A estratégia deu certo porque Kirchner também soube se aliar aos parceiros da região que, na ocasião, se beneficiavam com as possibilidades das commodities, e esse alinhamento geopolítico trouxe o apoio de Brasil e da Venezuela. Em relação a Hugo Chávez, é fundamental retomar, aqui, que foi num encontro em Mar del Plata, em 2005, que Chávez, Lula e Kirchner rejeitaram o Acordo de Livre Comércio das Américas, a Alca. Em 2007, o sucesso de Nestor Kirchner tornou possível a eleição de Cristina Kirchner para a presidência. Uma vez no poder, Cristina não somente dobrou a aposta em termos econômicos (e aqui a aliança com a China é o feito mais destacado), como, sobretudo, desidratou seus adversários e criou um ambiente de hostilidade com a imprensa, sobretudo com veículos como o Clarin.
Vale a pena frisar, nesse ponto, que o clima de hostilidade política, que hoje parece ser a condição elementar da comunicação violenta na opinião pública brasileira, já havia sido normalizada durante a administração Kirchner. Criou-se uma disputa de trincheira, a ponto de intelectuais públicos saírem no embate de um modo que não pode ser considerado saudável e tampouco recomendável.
Por isso tudo, quando, em 2015, Maurício Macri aparecia à frente na corrida pela presidência da República, o sentimento era de renovada esperança, sobretudo em quem acreditava que o ex-presidente do Boca Juniors fosse aplicar ali um modelo liberal à prova de balas (e de falhas). Só que às vezes o manual não dá conta de toda a realidade. Ou, por outra, fé demais não cheira bem.
O olhar sobre a crise argentina não deve ser diferente daquele lançado pelos impasses do desenvolvimento econômico na região latino-americana na última década. O receituário envolve medidas draconianas, que, a rigor, entregam resultados no longo prazo – e não existem atalhos para um crescimento robusto em poucos meses. Nesse caso, a palavra esperança talvez fosse a menos adequada para aquele momento pós-eleição, especialmente diante dos desafios que se apresentavam à frente.

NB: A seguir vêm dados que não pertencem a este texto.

(** Three data frames, then the peer closes: onMessage three times in the
    order read, then onError and onClose. *)
Example ReadPump_three_frames :
  ReadPump idleCallbacks
    [mkRead TextMessage ["a"%byte] None; mkRead TextMessage ["b"%byte] None;
     mkRead TextMessage ["c"%byte] None; mkRead 0 [] (Some (ExternalError 9))]
    sampleWorld
  = (Ret tt,
     with_trace (fun _ =>
       [ConnEv 3%nat (ReadMessage (mkRead TextMessage ["a"%byte] None));
        OnMessage TextMessage ["a"%byte];
        ConnEv 3%nat (ReadMessage (mkRead TextMessage ["b"%byte] None));
        OnMessage TextMessage ["b"%byte];
        ConnEv 3%nat (ReadMessage (mkRead TextMessage ["c"%byte] None));
        OnMessage TextMessage ["c"%byte];
        ConnEv 3%nat (ReadMessage (mkRead 0 [] (Some (ExternalError 9))));
        OnError (ExternalError 9);
        OnClose]) sampleWorld).
Proof. vm_compute. reflexivity. Qed.

(** An onMessage that panics with an error: the panic is recovered and
    logged, onClose is called, and ReadPump returns. *)
Example ReadPump_recovers_panic :
  ReadPump
    (mkCallbacks (fun _ _ c => (Panic (PanicErr (ExternalError 5)), c))
                 (fun _ c => (Ret tt, c)) (fun c => (Ret tt, c)))
    [mkRead TextMessage ["a"%byte] None; mkRead TextMessage ["b"%byte] None]
    sampleWorld
  = (Ret tt,
     with_trace (fun _ =>
       [ConnEv 3%nat (ReadMessage (mkRead TextMessage ["a"%byte] None));
        OnMessage TextMessage ["a"%byte];
        LogError ErrorsWebsocketReadMessageFail (ExternalError 5);
        OnClose]) sampleWorld).
Proof. vm_compute. reflexivity. Qed.

(** A maximum of 2 failures and writes that always fail: the third tick
    closes the client, the two ticks after it send nothing, and the ticker
    is stopped. *)
Example Heartbeat_three_failures :
  fst (Heartbeat (settingWithMax 2) 0
         [sendNoWrite; sendNoWrite; sendNoWrite; sendNoWrite; sendNoWrite] sampleWorld)
    = Ret tt /\
  State (client (snd (Heartbeat (settingWithMax 2) 0
         [sendNoWrite; sendNoWrite; sendNoWrite; sendNoWrite; sendNoWrite] sampleWorld)))
    = 0 /\
  countEv isSendAttempt
    (trace (snd (Heartbeat (settingWithMax 2) 0
         [sendNoWrite; sendNoWrite; sendNoWrite; sendNoWrite; sendNoWrite] sampleWorld)))
    = 3%nat /\
  last (trace (snd (Heartbeat (settingWithMax 2) 0
         [sendNoWrite; sendNoWrite; sendNoWrite; sendNoWrite; sendNoWrite] sampleWorld)))
    = Some TickerStop.
Proof. vm_compute. repeat split; reflexivity. Qed.

(** A PingPeriod of 0: [time.NewTicker] panics before anything is deferred,
    and the panic reaches the caller. *)
Example Heartbeat_without_period :
  Heartbeat (settingWithMax 2) 0 [sendOk] (with_client (set_PingPeriod 0) sampleWorld)
  = (Panic NonPositiveTickerInterval, with_client (set_PingPeriod 0) sampleWorld).
Proof. vm_compute. reflexivity. Qed.

(** An upgrade that fails: no client is returned and nothing is registered. *)
Example OnOpen_upgrade_fails :
  fst (OnOpen (settingWithMax 2) (mkOpenEnv (inr (ExternalError 4)) (Some HubGlobal) sendOk)
         newWorld) = Ret (None, false) /\
  registerQueue (snd (OnOpen (settingWithMax 2)
                        (mkOpenEnv (inr (ExternalError 4)) (Some HubGlobal) sendOk)
                        newWorld)) = [] /\
  State (client (snd (OnOpen (settingWithMax 2)
                        (mkOpenEnv (inr (ExternalError 4)) (Some HubGlobal) sendOk)
                        newWorld))) = 0.
Proof. vm_compute. repeat split; reflexivity. Qed.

Uma vez eleito, Maurício Macri colocou em marcha o seu plano para mudar a Argentina. Seu partido, o Cambiemos, chegou mesmo a crescer de modo exponencial naquele ano, conquistando votos e maioria em cidadelas dos Kirchner em 2015. Além disso, Cristina vinha sendo acusada de corrupção, de modo que a vitória de seu adversário, para muitos, representava o rechaço às práticas perversas da política.
De 2015 para cá, no entanto, não somente as expectativas com o modelo proposto por Macri não deram resultado (ou porque eram medidas impopulares, ou porque essas iniciativas foram feitas aos poucos), como também reabilitaram a sua principal adversária na última eleição. No início deste ano, numa cartada política bastante hábil, Cristina Kirchner cedeu a cabeça de chapa a Alberto Fernandez, num movimento que, aparentemente, paralisou a situação, que desde o primeiro semestre só perdeu força.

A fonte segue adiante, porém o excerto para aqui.